In the summer of 2007, Kenneth Cole Productions began another “Awearness” Campaign, producing a line of tee-shirts to benefit the charities that he supports, with proceeds will go to the Awearness Fund. The campaign was promoted by a book Awearness: Inspiring Stories About How To Make A Difference featuring celebrities writing about their various causes.

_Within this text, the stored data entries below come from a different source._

Definition AlertDialogTrigger : component S :=
  define (Decls (lib_props "AlertDialogTriggerProps") [] []) (fun i =>
    kel "reka-ui/AlertDialogTrigger" [sat "data-slot" "alert-dialog-trigger"; v_bind (props i); bind_attrs (rest i)] [slot_ i]).

Definition alert_dialog_exports : list (string * component S) :=
  [("AlertDialog", AlertDialog);
   ("AlertDialogAction", AlertDialogAction);
   ("AlertDialogCancel", AlertDialogCancel);
   ("AlertDialogContent", AlertDialogContent);
   ("AlertDialogDescription", AlertDialogDescription);
   ("AlertDialogFooter", AlertDialogFooter);
   ("AlertDialogHeader", AlertDialogHeader);
   ("AlertDialogMedia", AlertDialogMedia);
   ("AlertDialogTitle", AlertDialogTitle);
   ("AlertDialogTrigger", AlertDialogTrigger)].

(** ** [select] *)

Definition Select : component S :=
  define (Decls (lib_props "SelectRootProps") [] (lib_emits "SelectRootEmits")) (fun i =>
    let forwarded := forward_emits i (props i) in
    kel "reka-ui/SelectRoot" [sat "data-slot" "select"; bind_attrs forwarded; bind_attrs (rest i)] [slot_ i]).

Definition SelectScrollDownButton : component S :=
  define (Decls ([any "class"] ++ lib_props "SelectScrollDownButtonProps") [] []) (fun i =>
    let delegatedProps := reactiveOmit (props i) ["class"] in
    let forwardedProps := forward_props i delegatedProps in
    kel "reka-ui/SelectScrollDownButton" [
        sat "data-slot" "select-scroll-down-button";
        v_bind forwardedProps;
        bat "class" (cn_ [ #"bg-popover z-10 flex cursor-default items-center justify-center py-1 [&_svg:not([class*=size-])]:size-4"; prop i "class"]);
        bind_attrs (rest i)] [slot_or i (kel "@lucide/vue/ChevronDown" [] [])]).

Definition SelectScrollUpButton : component S :=
  define (Decls ([any "class"] ++ lib_props "SelectScrollUpButtonProps") [] []) (fun i =>
    let delegatedProps := reactiveOmit (props i) ["class"] in
    let forwardedProps := forward_props i delegatedProps in
    kel "reka-ui/SelectScrollUpButton" [
        sat "data-slot" "select-scroll-up-button";
        v_bind forwardedProps;
        bat "class" (cn_ [ #"bg-popover z-10 flex cursor-default items-center justify-center py-1 [&_svg:not([class*=size-])]:size-4"; prop i "class"]);
        bind_attrs (rest i)] [slot_or i (kel "@lucide/vue/ChevronUp" [] [])]).

Definition SelectContent : component S :=
  define (Decls ([any "class"] ++ lib_props "SelectContentProps") [("position", VStr (js "item-aligned")); ("align", VStr (js "center"))] (lib_emits "SelectContentEmits")) (fun i =>
    let delegatedProps := reactiveOmit (props i) ["class"] in
    let forwarded := forward_emits i delegatedProps in
    kel "reka-ui/SelectPortal" [] [
      kel "reka-ui/SelectContent" [
          sat "data-slot" "select-content";
          bat "data-align-trigger" ((prop i "position") === #"item-aligned");
          spread (rest i) forwarded;
          bat "class" (cn_ [ #"bg-popover text-popover-foreground data-open:animate-in data-closed:animate-out data-closed:fade-out-0 data-open:fade-in-0 data-closed:zoom-out-95 data-open:zoom-in-95 data-[side=bottom]:slide-in-from-top-2 data-[side=left]:slide-in-from-right-2 data-[side=right]:slide-in-from-left-2 data-[side=top]:slide-in-from-bottom-2 ring-foreground/10 min-w-36 rounded-2xl shadow-md ring-1 duration-100 data-[side=inline-start]:slide-in-from-right-2 data-[side=inline-end]:slide-in-from-left-2 cn-menu-translucent relative z-50 max-h-(--reka-select-content-available-height) origin-(--reka-select-content-transform-origin) overflow-x-hidden overflow-y-auto data-[align-trigger=true]:animate-none"; ((prop i "position") === #"popper") .&& #"data-[side=bottom]:translate-y-1 data-[side=left]:-translate-x-1 data-[side=right]:translate-x-1 data-[side=top]:-translate-y-1"; prop i "class"])] [
        SelectScrollUpButton [] [];
        kel "reka-ui/SelectViewport" [
            bat "data-position" (prop i "position");
            bat "class" (cn_ [ #"data-[position=popper]:h-(--reka-select-trigger-height) data-[position=popper]:w-full data-[position=popper]:min-w-(--reka-select-trigger-width)"])] [slot_ i];
        SelectScrollDownButton [] []]]).
(* ===== verification/KitRules.v ===== *)
(** * Proving that a component keeps what it is given

    Rules for the forwarding helpers, and the tactic [kit_keeps] that walks through
    a template: every part renders, and the listener or the slot at hand is found
    in one of them. *)

From stdpp Require Import base list gmap strings.
From Stdlib Require Import NArith ZArith Lia String SpecFloat.
From S2P Require Import Prelude JsString JsNum JsVal Json Prog State Payload View RenderRules Form Kit Expand.
Local Open Scope js_scope.

Create HintDb kit discriminated.
#[export] Hint Constants Opaque : kit.

Section rules.
Context `{Platform} `{HandlerLaws} {S : Type}.
Notation attrs := (list (jstring * attr S)).
Implicit Types (h : jstring * (jsval -> prog S unit)) (i : instance S) (a : attrs).

(** ** Expressions and parts *)

Lemma bat_ok k e : is_ok e -> is_ok (bat (S:=S) k e).
Proof. by destruct e. Qed.

Lemma cn_ok l : Forall is_ok l -> is_ok (cn_ l).
Proof. intros Hl. unfold cn_. pose proof (ok_seq_list l Hl). by destruct (result_seq l). Qed.

Lemma variants_ok c l : Forall (fun kv => is_ok (snd kv)) l -> is_ok (variants_ c l).
Proof.
  intros Hl. unfold variants_.
  assert (Forall is_ok (map (fun kv : string * E jsval => v ← snd kv; Ok (js (fst kv), v)) l)) as Hl'.
  { apply Forall_map. eapply Forall_impl; [exact Hl|]. intros [k [v|]]; done. }
  apply ok_seq_list in Hl'. by destruct (result_seq _).
Qed.

Lemma object_ok l : Forall (fun ke => is_ok (snd ke)) l -> is_ok (e_object l).
Proof. intros (o & ->)%ok_object. done. Qed.

Lemma is_string_ok e : is_ok e -> is_ok (e_is_string e).
Proof. by destruct e. Qed.

Lemma slot_or_ok i f : is_ok f -> is_ok (slot_or i f).
Proof. unfold slot_or. by destruct (content i). Qed.

Lemma model_part_ok i k d : is_ok d -> is_ok (model_part i k d).
Proof. by destruct d. Qed.

(** ** Where a handler goes *)

Lemma bind_handles h a : In h (handlers a) -> part_handles h (bind_attrs a).
Proof. by exists a. Qed.

Lemma forward_own h i ps : In h (handlers (own i)) -> part_handles h (bind_attrs (forward_emits i ps)).
Proof. intros Hh. apply bind_handles. unfold forward_emits. by rewrite forward_handlers. Qed.

Lemma spread_own h i ps : In h (handlers (own i)) -> part_handles h (spread (rest i) (forward_emits i ps)).
Proof.
  intros Hh. eexists. split; [done|]. eapply spread_right; [done|]. unfold forward_emits. by rewrite forward_handlers.
Qed.

Lemma separate d a k h h' : In h (handlers (rest (instance_of d a k))) ->
  In h' (handlers (own (instance_of d a k))) -> fst h <> fst h'.
Proof. intros Hr%rest_events Ho%own_events Heq. by rewrite Heq in Hr. Qed.

Lemma spread_rest d a k ps h : In h (handlers (rest (instance_of d a k))) ->
  part_handles h (spread (rest (instance_of d a k)) (forward_emits (instance_of d a k) ps)).
Proof.
  intros Hh. eexists. split; [done|]. eapply spread_left; [done|done|].
  unfold forward_emits. rewrite forward_handlers. intros (h' & Heq & Hin)%list_elem_of_fmap.
  apply list_elem_of_In in Hin. by eapply separate.
Qed.

Lemma spread_own' d a k ps h : In h (handlers (own (instance_of d a k))) ->
  part_handles h (spread (forward_emits (instance_of d a k) ps) (rest (instance_of d a k))).
Proof.
  intros Hh. eexists. split; [done|]. eapply spread_left; [done|unfold forward_emits; by rewrite forward_handlers|].
  intros (h' & Heq & Hin)%list_elem_of_fmap. apply list_elem_of_In in Hin. by eapply separate.
Qed.

Lemma spread_rest' h i b : In h (handlers (rest i)) -> part_handles h (spread b (rest i)).
Proof. intros Hh. eexists. split; [done|]. by eapply spread_right. Qed.

Lemma model_handles d a k h key e : js <$> d_emits d = [update_of (js key)] -> is_ok e ->
  In h (handlers (own (instance_of d a k))) -> part_handles h (model_part (instance_of d a k) key e).
Proof.
  intros Hd He Hh. destruct e as [v|]; [|done].
  pose proof (own_events _ _ _ _ Hh) as Hin. rewrite Hd in Hin. apply list_elem_of_singleton in Hin.
  destruct h as [ev f]. cbn [fst] in Hin. subst ev. eexists. split; [done|]. by apply vmodel_handler.
Qed.

Lemma slot_obs Q i : Q (content i) -> obs Q (slot_ i).
Proof. by exists (content i). Qed.

(** A slot with a fallback: an empty slot shows nothing that could be missed. *)
Lemma slot_or_obs Q i f : monotone Q -> is_ok f -> Q (content i) -> obs Q (slot_or i f).
Proof.
  intros HQ Hf Hc. unfold slot_or. destruct (content i) as [|n l] eqn:E; [|by eexists].
  destruct f as [ns|]; [|done]. eexists. split; [done|].
  rewrite <- (app_nil_r ns). by apply (mono_app Q HQ ns []).
Qed.
End rules.

Ltac kit_ok :=
  repeat match goal with
  | |- Forall _ [] => constructor
  | |- Forall _ (_ :: _) => constructor
  | |- is_ok (snd (_, _)) => cbn [snd]
  | |- is_ok (kel _ _ _) => apply kel_ok
  | |- is_ok (v_if _ _ _) => apply ok_v_if
  | |- is_ok (interp _) => apply ok_interp
  | |- is_ok (bat _ _) => apply bat_ok
  | |- is_ok (cn_ _) => apply cn_ok
  | |- is_ok (variants_ _ _) => apply variants_ok
  | |- is_ok (e_object _) => apply object_ok
  | |- is_ok (e_if _ _ _) => apply ok_if
  | |- is_ok (e_or _ _) => apply ok_or
  | |- is_ok (e_and _ _) => apply ok_and
  | |- is_ok (e_coalesce _ _) => apply ok_coalesce
  | |- is_ok (e_not _) => apply ok_not
  | |- is_ok (e_seq _ _) => apply ok_seq
  | |- is_ok (e_sne _ _) => apply ok_sne
  | |- is_ok (e_is_string _) => apply is_string_ok
  | |- is_ok (slot_or _ _) => apply slot_or_ok
  | |- is_ok (model_part _ _ _) => apply model_part_ok
  | |- is_ok (Ok _) => exact I
  | |- is_ok (prop _ _) => exact I
  | |- is_ok (e_str _) => exact I
  | |- is_ok (e_num _) => exact I
  | |- is_ok (sat _ _) => exact I
  | |- is_ok (lat _ _) => exact I
  | |- is_ok (txt _) => exact I
  | |- is_ok none => exact I
  | |- is_ok (slot_ _) => exact I
  | |- is_ok (bind_attrs _) => exact I
  | |- is_ok (v_bind _) => exact I
  | |- is_ok (spread _ _) => exact I
  | |- is_ok (field_of _ _) => exact I
  | |- is_ok (attr_value _ _) => exact I
  | |- is_ok (_ _ _) => eapply keeps_ok; [solve [eauto with kit nocore]|..]
  end.

(** Find the list element that [tac] solves. *)
Ltac pick tac := first [apply Exists_cons_hd; tac | apply Exists_cons_tl; pick tac].

Ltac part_search := idtac;
  lazymatch goal with
  | |- part_handles _ (bind_attrs (rest _)) => by apply bind_handles
  | |- part_handles _ (bind_attrs (forward_emits _ _)) => by apply forward_own
  | |- part_handles _ (spread (rest _) (forward_emits _ _)) => first [by apply spread_rest | by apply spread_own]
  | |- part_handles _ (spread (forward_emits _ _) (rest _)) => first [by apply spread_rest' | by apply spread_own']
  | |- part_handles _ (spread _ (rest _)) => by apply spread_rest'
  | |- part_handles _ (model_part _ _ _) => apply model_handles; [reflexivity|kit_ok|done]
  end.

Ltac mono := first [assumption | apply handles_mono | apply shows_mono].

Ltac kit_obs := idtac;
  lazymatch goal with
  | |- obs _ (v_if _ _ _) => apply v_if_obs; [solve [kit_ok]|kit_obs|kit_obs]
  | |- obs _ (slot_ _) => by apply slot_obs
  | |- obs _ (slot_or _ _) => apply slot_or_obs; [mono|solve [kit_ok]|done]
  | |- obs _ (kel _ _ _) => first
      [ apply kel_handles; [solve [kit_ok]|solve [kit_ok]|pick part_search]
      | apply kel_obs; [mono|solve [kit_ok]|solve [kit_ok]|pick kit_obs] ]
  | |- obs _ (_ _ _) => first
      [ eapply keeps_handlers; [solve [eauto with kit nocore]|solve [kit_ok]|solve [kit_ok]|pick part_search]
      | eapply keeps_slot; [solve [eauto with kit nocore]|reflexivity|solve [kit_ok]|solve [kit_ok]|mono|pick kit_obs] ]
  end.

Ltac kit_keeps :=
  apply keeps_define;
  [ intros ?; cbv beta zeta; kit_ok
  | let a := fresh in let k := fresh in let h := fresh in let Hh := fresh in let Hin := fresh in
    intros a k h Hh; cbv beta zeta; match goal with |- context [instance_of ?d a k] =>
      destruct (instance_cases d a k h Hh) as [[? Hin]|?] end;
    [try (exfalso; exact (not_elem_of_nil _ Hin))|]; kit_obs
  | let Hs := fresh in intros Hs; first [discriminate Hs | intros ? ? ? ?; cbv beta zeta; kit_obs] ].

But in the 1980s, it was an era when HIV/AIDS was a stigmatized and not yet understood “gay virus”. Cole cared about the plague that was already the scourge of the decade, taking millions of young men, many in creative fields, and some with whom he worked. One of them was David Brugnoli, a visual designer for the company. Whenever Cole asked him if he had gotten tested, Brugnoli said no. In fact, there was no real benefit for him to do so at that time. In the 1980s, if you tested positive for HIV, with no assurance of confidentially, you could lose your job, your medical insurance, and alienate your friends and family. And, for what? There was no treatment yet available. Cole had not seen him for a while when Brugnoli showed up at the office with a visible Kaposi’s Sarcoma, a symptom of the AIDS virus, on his face. It was too late. Cole:
…he was the first person I knew who died of AIDS.
By 1985, like many, Cole was surprised that so few people were talking about the devastating virus. Homophobia was on the rise. Those who required blood transfusions were marginalized, and intravenous drug users were beneath reproach. Stealthily, the virus seemed to be gaining ground. President Ronald Reagan cast a willfully blind eye to the plague as numbers were rising. A lot of his support came from the Republican Party, especially from the incipient Religious Right, many of who believed ”the inflicted were getting what they deserved”.
Kenneth managed to get some of the supermodels of the day, including: Paulina Porizkova, Christie Brinkley, and Beverly Johnson, to do a public service ad, shot by Annie Liebovitz. Working with Liebovitz helped draw the high caliber of models the campaign needed. The beautiful women were each holding onto a child. The women and the children were from diverse backgrounds. The models wore black; the children wore white. The copy said:
For the future of our children… Support the American Foundation for AIDS Research. We do.
In small type on the lower right corner was printed: ”Sponsor: Kenneth Cole”. No one in the photograph wore shoes. Cole did not want to use this advertisement to showcase his products.
”For the Future of our Children” looked just like a fashion ad, an expensive one with supermodels, it didn’t look controversial, though its message was important. There was no such thing as public service ads in mags at that time; now a well-established convention in publishing. Nevertheless, Hearst, Condé Nast, and all the major publishers ran the ad. In some cases, Cole agreed to buy a full-page ad if the magazine would donate a page. 23 magazines ran the ads in 1986.
Cole was always sensitive about being perceived as exploiting the crisis and he was always thoughtful about how he spoke of it. He has never profited financially from any HIV/AIDS-oriented messaging.